Pleiogynium timorense. Family: Anacardiaceae.
|Description and natural occurrence|
This tree can grow to a height of 30 m and 1.0 m stem diameter but it is usually much smaller than this. The trunk is often irregular in cross-section. The bark is dark brown in colour, very scaly and rough and sheds in oblong pieces.
Distributed mainly in wetter areas along the Queensland coast from Maryborough to Townsville and in the Cairns and Atherton regions.
Sawn timber of this species is available but it is not a common timber.
Colour. The heartwood ranges from pale to dark reddish-brown, usually streaked with darker coloured bands. The sapwood is usually pinkish-brown.
Grain. Close grained, fine textured wood. The grain is usually straight.
Density. 930 kg/m3 at 12% moisture content; approx. 1.1 m3 of seasoned sawn timber per tonne.
Strength groups. (S3) unseasoned; SD3 seasoned (brackets indicate provisional value).
Stress grades. F8, F11, F14, F17 (unseasoned), F14, F17, F22, F27 (seasoned). when visually stress graded in accordance with AS 2082-2000, Timber - hardwood - visually stress-graded for structural purposes.
Joint groups. JD2 seasoned.
Shrinkage to 12% MC. Not available.
Unit shrinkage. Not available.
Durability above-ground. Class 4 - life expectancy less than 7 years.
Durability in-ground. Class 4 - life expectancy less than 5 years.
Lyctine susceptibility. Untreated sapwood susceptible to lyctid borer attack.
Termite resistance. Not resistant.
Preservation. Sapwood readily accepts preservative impregnation but penetration of heartwood is negligible using currently available commercial processes.
Seasoning. Can be satisfactorily dried using conventional air and kiln seasoning methods.
Hardness. Hard (rated 2 on a 6 class scale) in relation to indentation and ease of working with hand tools.
Machining. Machines and turns well to a smooth surface.
Fixing. No difficulty has been experienced with the use of standard fittings and fastenings.
Gluing. As with most high-density species machining and surface preparation should be done immediately before gluing.
Finishing. Will readily accept stain, polish and paint.
Decorative. Cabinet making, turnery, walking sticks, umbrella handles.
Others. Has been used for smokers´ pipes, brush stock.
Heartwood. Pale to dark reddish-brown with occasional darker bands due to latewood formation.
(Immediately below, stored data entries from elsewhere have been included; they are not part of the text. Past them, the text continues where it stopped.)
(** * Spreadsheet Operation Engine: a shallow embedding

    The development follows the Python sources

      - backend/services/excel_operations.py   (class ExcelOperations)
      - backend/services/multi_sheet_handler.py
      - backend/services/full_data_agent.py    (_handle_merge_files_operation)

    Python values are embedded as an inductive type of JSON-like objects,
    pandas DataFrames as row-major tables of nullable cells, openpyxl
    worksheets as grids of styled cells, and exceptions through an explicit
    result type.  A text is the UTF-8 encoding of the Python [str]; a
    number of a table is given exactly.  Library services whose behaviour
    is not fixed by the repository (number parsing, printing and
    rounding, case mapping beyond ASCII, date arithmetic, the sorting
    routine of pandas, the sheet titles of openpyxl) are fields of a
    runtime record that every function of the engine takes as a
    parameter. *)

From Stdlib Require Import List String Ascii Bool Arith ZArith QArith Qcanon.
From Stdlib Require Import Lia Permutation Sorted.
Import ListNotations.

Local Open Scope string_scope.
Local Open Scope list_scope.
Local Open Scope nat_scope.

Set Implicit Arguments.

(** ** Python objects, exceptions *)

(** Outcome of a Python computation: a value, or a raised exception. *)
Inductive res (A : Type) : Type :=
| Ok (a : A)
| Raise.

Arguments Ok {A} a.
Arguments Raise {A}.

Definition bind {A B : Type} (m : res A) (k : A -> res B) : res B :=
  match m with
  | Ok a => k a
  | Raise => Raise
  end.

Notation "x <- m ;; k" := (bind m (fun x => k))
  (at level 61, m at next level, right associativity).

(** A Python [float]: a finite number, an infinity or NaN. *)
Inductive pyfloat : Type :=
| FNum (q : Qc)
| FInf (negative : bool)
| FNaN.

(** The objects an operation specification is made of (the result of
    [json.loads]): a dict keeps its insertion order and has one entry per
    key. *)
#[warnings="-register-all"]
Inductive pyobj : Type :=
| PNone
| PBool (b : bool)
| PInt (z : Z)
| PFloat (f : pyfloat)
| PStr (s : string)
| PList (l : list pyobj)
| PDict (d : list (string * pyobj)).

Definition pydict := list (string * pyobj).

Fixpoint dict_get (k : string) (d : pydict) : option pyobj :=
  match d with
  | [] => None
  | (k', v) :: d' => if String.eqb k k' then Some v else dict_get k d'
  end.

(** [d.get(k, default)] *)
Definition dict_get_default (k : string) (default : pyobj) (d : pydict) : pyobj :=
  match dict_get k d with
  | Some v => v
  | None => default
  end.

(** [k in d] *)
Definition dict_has (k : string) (d : pydict) : bool :=
  match dict_get k d with
  | Some _ => true
  | None => false
  end.

Definition Z2Qc (z : Z) : Qc := Q2Qc (inject_Z z).

Definition qc_eqb (a b : Qc) : bool := Qc_eq_bool a b.

Definition qc_ltb (a b : Qc) : bool :=
  match Qccompare a b with
  | Lt => true
  | _ => false
  end.

Definition qc_leb (a b : Qc) : bool :=
  match Qccompare a b with
  | Gt => false
  | _ => true
  end.

(** The comparisons of two floats: every comparison with NaN is false. *)
Definition fl_ltb (a b : pyfloat) : bool :=
  match a, b with
  | FNaN, _ | _, FNaN => false
  | FNum p, FNum q => qc_ltb p q
  | FInf true, FInf true => false
  | FInf true, _ => true
  | _, FInf true => false
  | FInf false, _ => false
  | FNum _, FInf false => true
  end.

Definition fl_eqb (a b : pyfloat) : bool :=
  match a, b with
  | FNum p, FNum q => qc_eqb p q
  | FInf x, FInf y => Bool.eqb x y
  | _, _ => false
  end.

Definition fl_leb (a b : pyfloat) : bool := fl_ltb a b || fl_eqb a b.

Definition fl_isnan (a : pyfloat) : bool :=
  match a with
  | FNaN => true
  | _ => false
  end.

(** A whole number that an [int] and a [float] hold alike: at most
    [2^53] in magnitude. *)
Definition qc_small_int (q : Qc) : bool :=
  Pos.eqb (Qden (this q)) 1 && (Z.abs (Qnum (this q)) <=? 2 ^ 53)%Z.

(** Python truth value of an object. *)
Definition truthy (o : pyobj) : bool :=
  match o with
  | PNone => false
  | PBool b => b
  | PInt z => negb (Z.eqb z 0)
  | PFloat f => negb (fl_eqb f (FNum (Z2Qc 0)))
  | PStr s => negb (String.eqb s "")
  | PList l => match l with [] => false | _ => true end
  | PDict d => match d with [] => false | _ => true end
  end.

(** ** Strings *)

Fixpoint string_map (f : ascii -> ascii) (s : string) : string :=
  match s with
  | EmptyString => EmptyString
  | String c s' => String (f c) (string_map f s')
  end.

(** Case mapping of the ASCII letters. *)
Definition lower_ascii (c : ascii) : ascii :=
  let n := nat_of_ascii c in
  if (65 <=? n)%nat && (n <=? 90)%nat then ascii_of_nat (n + 32) else c.

Definition upper_ascii (c : ascii) : ascii :=
  let n := nat_of_ascii c in
  if (97 <=? n)%nat && (n <=? 122)%nat then ascii_of_nat (n - 32) else c.

(** A text all of whose characters are ASCII. *)
Definition is_ascii (s : string) : bool :=
  forallb (fun c => (nat_of_ascii c <? 128)%nat) (list_ascii_of_string s).

(** A byte that continues a character of more than one byte. *)
Definition is_continuation (c : ascii) : bool :=
  let n := nat_of_ascii c in (128 <=? n)%nat && (n <? 192)%nat.

(** [len(s)]: the number of characters. *)
Fixpoint str_len (s : string) : nat :=
  match s with
  | EmptyString => 0
  | String c s' => if is_continuation c then str_len s' else S (str_len s')
  end.

(** The characters of a text, as [for c in s] goes through them. *)
Fixpoint str_chars (s : string) : list string :=
  match s with
  | EmptyString => []
  | String c s' =>
      let next_continues :=
        match s' with
        | String c' _ => is_continuation c'
        | EmptyString => false
        end in
      match str_chars s' with
      | group :: rest =>
          if next_continues then String c group :: rest
          else String c EmptyString :: group :: rest
      | [] => [String c EmptyString]
      end
  end.

(** [sub in s] for two strings *)
Fixpoint str_contains (sub s : string) : bool :=
  if String.prefix sub s then true
  else match s with
       | EmptyString => false
       | String _ s' => str_contains sub s'
       end.

(** [s.endswith(suffix)] *)
Definition endswith (s suffix : string) : bool :=
  let n := String.length s in
  let m := String.length suffix in
  (m <=? n)%nat && String.eqb (String.substring (n - m) m s) suffix.

(** [s[:n]] for [n >= 0]: the first [n] characters, each with all its
    bytes. *)
Fixpoint str_take (n : nat) (s : string) : string :=
  match s with
  | EmptyString => EmptyString
  | String c s' =>
      if is_continuation c then String c (str_take n s')
      else match n with
           | O => EmptyString
           | S n' => String c (str_take n' s')
           end
  end.

Fixpoint take_bytes (n : nat) (s : string) : string :=
  match n, s with
  | S n', String c s' => String c (take_bytes n' s')
  | _, _ => EmptyString
  end.

(** [s[:-n]] for [n > 0], where the last [n] characters are ASCII. *)
Definition str_drop_last (n : nat) (s : string) : string :=
  take_bytes (String.length s - n) s.

(** [s.replace(c, r)] for a one-character [c] and [r] *)
Definition replace_char (c r : ascii) (s : string) : string :=
  string_map (fun x => if Ascii.eqb x c then r else x) s.

(** [s.replace(c, '')] for a one-character [c] *)
Fixpoint remove_char (c : ascii) (s : string) : string :=
  match s with
  | EmptyString => EmptyString
  | String x s' => if Ascii.eqb x c then remove_char c s' else String x (remove_char c s')
  end.

(** ** Tables *)

(** A cell of a table holds text or a finite number; [None] is the
    missing value (NaN, as [read_excel] and [read_csv] leave it).  Python
    compares an [int] and a [float] by their numeric value, so one
    constructor stands for both. *)
Inductive value : Type :=
| VStr (s : string)
| VNum (q : Qc).

Definition cellv := option value.

Definition value_eqb (a b : value) : bool :=
  match a, b with
  | VStr s, VStr t => String.eqb s t
  | VNum p, VNum q => qc_eqb p q
  | _, _ => false
  end.

Definition cellv_eqb (a b : cellv) : bool :=
  match a, b with
  | Some x, Some y => value_eqb x y
  | None, None => true
  | _, _ => false
  end.

(** The dtype of a column, as far as pandas lets it decide an outcome:
    a column of numbers ([int64], [float64]) or a column of objects. *)
Inductive dtype : Type := Numeric | Object.

(** A DataFrame: column labels, the dtype of every column, and rows,
    every row as long as the list of labels.  The row labels (the index)
    are not modelled: the engine only uses them through positions. *)
Record DataFrame : Type := mkDF {
  columns : list string;
  dtypes : list dtype;
  rows : list (list cellv)
}.

(** The table with other rows. *)
Definition with_rows (df : DataFrame) (rs : list (list cellv)) : DataFrame :=
  mkDF (columns df) (dtypes df) rs.

Fixpoint get_loc (column : string) (cols : list string) : option nat :=
  match cols with
  | [] => None
  | c :: cs => if String.eqb column c then Some 0%nat
               else option_map S (get_loc column cs)
  end.

(** [column in df.columns] *)
Definition has_column (column : string) (df : DataFrame) : bool :=
  match get_loc column (columns df) with
  | Some _ => true
  | None => false
  end.

(** The cell of a row at a position; a short row reads as missing. *)
Definition row_get (i : nat) (r : list cellv) : cellv := nth i r None.

(** [df[column]] as the list of its cells, top to bottom. *)
Definition series (column : string) (df : DataFrame) : list cellv :=
  match get_loc column (columns df) with
  | Some i => map (row_get i) (rows df)
  | None => []
  end.

Definition len (df : DataFrame) : nat := List.length (rows df).

(** [df[mask]] for a boolean mask as long as the table. *)
Fixpoint select {A : Type} (mask : list bool) (l : list A) : list A :=
  match mask, l with
  | b :: mask', x :: l' => if b then x :: select mask' l' else select mask' l'
  | _, _ => []
  end.

Definition df_select (mask : list bool) (df : DataFrame) : DataFrame :=
  with_rows df (select mask (rows df)).

(** [df[column].dtype] *)
Definition dtype_of (column : string) (df : DataFrame) : dtype :=
  match get_loc column (columns df) with
  | Some i => nth i (dtypes df) Object
  | None => Object
  end.

(** The comparison operators of a column against an operand. *)
Inductive cmpop : Type := CEq | CNe | CGt | CLt | CGe | CLe.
Texture. Fine and uniform.
Growth rings. Some samples give indications of growth zones.
Vessels. Small, uniformly distributed, except in latewood at the end of a growth zone, where present. Mostly in short radial multiples, some solitary and with an occasional cluster. Vessel lines just visible on longitudinal surfaces. Tyloses frequent; some deposits of extraneous material visible in vessels and rays.
Parenchyma. Indefinite under a lens.
Burning splinter test. Crackles as it burns to a full white ash.
Boland, DJ, Brooker, MIH, Chippendale, GM, Hall, N, Hyland, BPM, Johnston, RD, Kleinig, DA and Turner, JD 2006, 'Forest trees of Australia', 5th edn, CSIRO Publishing, Collingwood Australia.
Bootle, K 2005, 'Wood in Australia: types, properties and uses', 2nd edn, McGraw-Hill, Sydney.
Hopewell, G (ed.) 2006, 'Construction timbers in Queensland: properties and specifications for satisfactory performance of construction timbers in Queensland, Class 1 and Class 10 buildings', books 1 and 2, Department of Primary Industries and Fisheries, Brisbane.
Ilic, J 1991, 'CSIRO atlas of hardwoods', Crawford House Press, Bathurst, Australia.
Standards Australia, 2000, 'AS 2082-2000: Timber - hardwood - visually stress-graded for structural purposes', Standards Australia.